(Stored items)

Lemma four_price_low :
  sort_deals (Some "price_low") [a; m; f; j] = [j; f; a; m].
Proof using Hprice.
  clear Hplatform Hdiscount Hrating Hreviews Hscore.
  destruct four_prices as [Pa [Pm [Pf Pj]]].
  unfold sort_deals. simpl Str.opt_eqb. cbv iota.
  apply list_sort_asc_unique.
  - apply Rleb_total.
  - apply Rleb_trans.
  - apply Rleb_antisym.
  - perm_list.
  - unfold key_le.
    repeat (constructor; [| repeat constructor; apply Rleb_le; lra]).
    constructor.
  - cbn [map]. repeat constructor; cbn [In]; intuition lra.
Qed.

Lemma four_price_high :
  sort_deals (Some "price_high") [a; m; f; j] = [m; a; f; j].
Proof using Hprice.
  clear Hplatform Hdiscount Hrating Hreviews Hscore.
  destruct four_prices as [Pa [Pm [Pf Pj]]].
  unfold sort_deals. simpl Str.opt_eqb. cbv iota.
  apply list_sort_desc_unique.
  - apply Rleb_total.
  - apply Rleb_trans.
  - apply Rleb_antisym.
  - perm_list.
  - unfold key_ge, key_le.
    repeat (constructor; [| repeat constructor; apply Rleb_le; lra]).
    constructor.
  - cbn [map]. repeat constructor; cbn [In]; intuition lra.
Qed.

Lemma four_rating :
  sort_deals (Some "rating") [a; m; f; j] = [m; a; f; j].
Proof using Hrating.
  clear Hplatform Hprice Hdiscount Hreviews Hscore.
  destruct four_ratings as [Ra [Rm [Rf Rj]]].
  unfold sort_deals. simpl Str.opt_eqb. cbv iota.
  apply list_sort_desc_unique.
  - apply Rleb_total.
  - apply Rleb_trans.
  - apply Rleb_antisym.
  - perm_list.
  - unfold key_ge, key_le.
    repeat (constructor; [| repeat constructor; apply Rleb_le; lra]).
    constructor.
  - cbn [map]. repeat constructor; cbn [In]; intuition lra.
Qed.

Lemma four_reviews_order :
  sort_deals (Some "reviews") [a; m; f; j] = [a; f; m; j].
Proof using Hreviews.
  clear Hplatform Hprice Hdiscount Hrating Hscore.
  destruct four_reviews as [Ra [Rm [Rf Rj]]].
  unfold sort_deals. simpl Str.opt_eqb. cbv iota.
  apply list_sort_desc_unique.
  - apply Zleb_total.
  - apply Zleb_trans.
  - apply Zleb_antisym.
  - perm_list.
  - unfold key_ge, key_le. rewrite ?Ra, ?Rm, ?Rf, ?Rj.
    repeat (constructor; [| repeat constructor; rewrite ?Ra, ?Rm, ?Rf, ?Rj; reflexivity]).
    constructor.
  - cbn [map]. rewrite Ra, Rm, Rf, Rj.
    repeat constructor; cbn [In]; intuition discriminate.
Qed.

Lemma four_price_range (d : Deal) :
  In d [a; m; f; j] -> 899 <= price d <= 1119.
Proof using Hprice.
  clear Hplatform Hdiscount Hrating Hreviews Hscore.
  destruct four_prices as [Pa [Pm [Pf Pj]]].
  cbn [In]. intros [<- | [<- | [<- | [<- | []]]]]; lra.
Qed.

Lemma four_platforms_nodup : NoDup (map platform [a; m; f; j]).
Proof using Hplatform.
  clear Hprice Hdiscount Hrating Hreviews Hscore.
  rewrite Hplatform. repeat constructor; cbn [In]; intuition discriminate.
Qed.

Lemma four_pitch (q : string) :
  craft_pitch float_str q [a; m; f; j]
  = "If you're looking for " ++ q
    ++ ", my best pick is on Amazon at ₹999 with " ++ float_str 20
    ++ "% off and a solid " ++ float_str 4.5
    ++ "★ from 1250+ reviews. I can also get you options from Myntra at ₹1119, Flipkart at ₹949. Want me to open the best offer for you?".
Proof using Hplatform Hprice Hdiscount Hrating Hreviews.
  clear Hscore.
  destruct four_prices as [Pa [Pm [Pf Pj]]].
  cbn [map] in Hplatform, Hdiscount, Hrating, Hreviews.
  injection Hplatform as Ka Km Kf Kj. injection Hdiscount as Da Dm Df Dj.
  injection Hrating as Ra Rm Rf Rj. injection Hreviews as Va Vm Vf Vj.
  cbn [craft_pitch alt_text slice Nat.sub skipn firstn List.map Str.join].
  rewrite Ka, Km, Kf, Pa, Pm, Pf, Da, Ra, Va, !int_IZR.
  reflexivity.
Qed.

Lemma four_pitch_price_low (q : string) :
  craft_pitch float_str q [j; f; a; m]
  = "If you're looking for " ++ q
    ++ ", my best pick is on Ajio at ₹899 with " ++ float_str 20
    ++ "% off and a solid " ++ float_str 4.2
    ++ "★ from 330+ reviews. I can also get you options from Flipkart at ₹949, Amazon at ₹999. Want me to open the best offer for you?".
Proof using Hplatform Hprice Hdiscount Hrating Hreviews.
  clear Hscore.
  destruct four_prices as [Pa [Pm [Pf Pj]]].
  cbn [map] in Hplatform, Hdiscount, Hrating, Hreviews.
  injection Hplatform as Ka Km Kf Kj. injection Hdiscount as Da Dm Df Dj.
  injection Hrating as Ra Rm Rf Rj. injection Hreviews as Va Vm Vf Vj.
  cbn [craft_pitch alt_text slice Nat.sub skipn firstn List.map Str.join].
  rewrite Kj, Kf, Ka, Pj, Pf, Pa, Dj, Rj, Vj, !int_IZR.
  reflexivity.
Qed.

End FourDeals.

(** ** The synthesizer and the handler with validation *)

Section ValidatedFacts.

Local Open Scope string_scope.

Variable V : HttpUrl.
Variable clock : nat -> datetime.
Variable q : string.

Local Abbreviation amazon := (make_deal clock q 0 "amazon" 0 4.5 1250).
Local Abbreviation flipkart := (make_deal clock q 1 "flipkart" (-50) 4.3 980).
Local Abbreviation myntra := (make_deal clock q 2 "myntra" 120 4.6 540).
Local Abbreviation ajio := (make_deal clock q 3 "ajio" (-100) 4.2 330).

Lemma validate_all_accepts (us : list string) :
  forallb (Validated.ok V) us = true ->
  exists l, Validated.validate_all V us = Some l
            /\ List.length l = List.length us.
Proof.
  induction us as [| u us IH]; cbn [forallb Validated.validate_all].
  - intros _. exists []. auto.
  - unfold Validated.ok at 1. destruct (validate V u) as [u' |]; [| discriminate].
    rewrite andb_true_l. intros H. destruct (IH H) as [l [E Hl]].
    rewrite E. exists (u' :: l). cbn [List.length]. auto.
Qed.

Lemma validate_all_rejects (us : list string) :
  forallb (Validated.ok V) us = false -> Validated.validate_all V us = None.
Proof.
  induction us as [| u us IH]; cbn [forallb Validated.validate_all];
    [discriminate |].
  unfold Validated.ok at 1. destruct (validate V u) as [u' |]; [| reflexivity].
  rewrite andb_true_l. intros H. now rewrite (IH H).
Qed.

Lemma new_Deal_make (i : nat) (pf : string) (delta r : R) (n : Z) :
  Validated.new_Deal V (make_deal clock q i pf delta r n)
  = match Validated.validate_all V demo_images, validate V (Validated.link pf q) with
    | Some imgs, Some u =>
        Returns (Validated.stored imgs (Some u) (make_deal clock q i pf delta r n))
    | _, _ => Raises ValidationError
    end.
Proof.
  unfold Validated.new_Deal.
  cbn [make_deal image_urls product_url Validated.validate_opt].
  fold (Validated.link pf q).
  destruct (Validated.validate_all V demo_images);
    destruct (validate V (Validated.link pf q)); reflexivity.
Qed.

Lemma accepts_links :
  Validated.accepts V q = true ->
  exists imgs ua uf um uj,
    Validated.validate_all V demo_images = Some imgs
    /\ List.length imgs = 4%nat
    /\ validate V (Validated.link "amazon" q) = Some ua
    /\ validate V (Validated.link "flipkart" q) = Some uf
    /\ validate V (Validated.link "myntra" q) = Some um
    /\ validate V (Validated.link "ajio" q) = Some uj.
Proof.
  unfold Validated.accepts. intros H. apply andb_true_iff in H as [Hi Hl].
  destruct (validate_all_accepts demo_images Hi) as [imgs [Ei Li]].
  unfold PLATFORMS in Hl. cbn [forallb] in Hl. unfold Validated.ok in Hl.
  destruct (validate V (Validated.link "amazon" q)) as [ua |]; [| discriminate].
  destruct (validate V (Validated.link "flipkart" q)) as [uf |]; [| discriminate].
  destruct (validate V (Validated.link "myntra" q)) as [um |]; [| discriminate].
  destruct (validate V (Validated.link "ajio" q)) as [uj |]; [| discriminate].
  exists imgs, ua, uf, um, uj. repeat split; auto.
Qed.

### PROBLEM DESCRIPTION
Among the entries above, copy exactly only the lines starting with the one containing "Variable clock : nat -> datetime." and going through the one containing "Lemma validate_all_rejects (us", both ends included.

### EXPECTED ANSWER
Variable clock : nat -> datetime.
Variable q : string.

Local Abbreviation amazon := (make_deal clock q 0 "amazon" 0 4.5 1250).
Local Abbreviation flipkart := (make_deal clock q 1 "flipkart" (-50) 4.3 980).
Local Abbreviation myntra := (make_deal clock q 2 "myntra" 120 4.6 540).
Local Abbreviation ajio := (make_deal clock q 3 "ajio" (-100) 4.2 330).

Lemma validate_all_accepts (us : list string) :
  forallb (Validated.ok V) us = true ->
  exists l, Validated.validate_all V us = Some l
            /\ List.length l = List.length us.
Proof.
  induction us as [| u us IH]; cbn [forallb Validated.validate_all].
  - intros _. exists []. auto.
  - unfold Validated.ok at 1. destruct (validate V u) as [u' |]; [| discriminate].
    rewrite andb_true_l. intros H. destruct (IH H) as [l [E Hl]].
    rewrite E. exists (u' :: l). cbn [List.length]. auto.
Qed.

Lemma validate_all_rejects (us : list string) :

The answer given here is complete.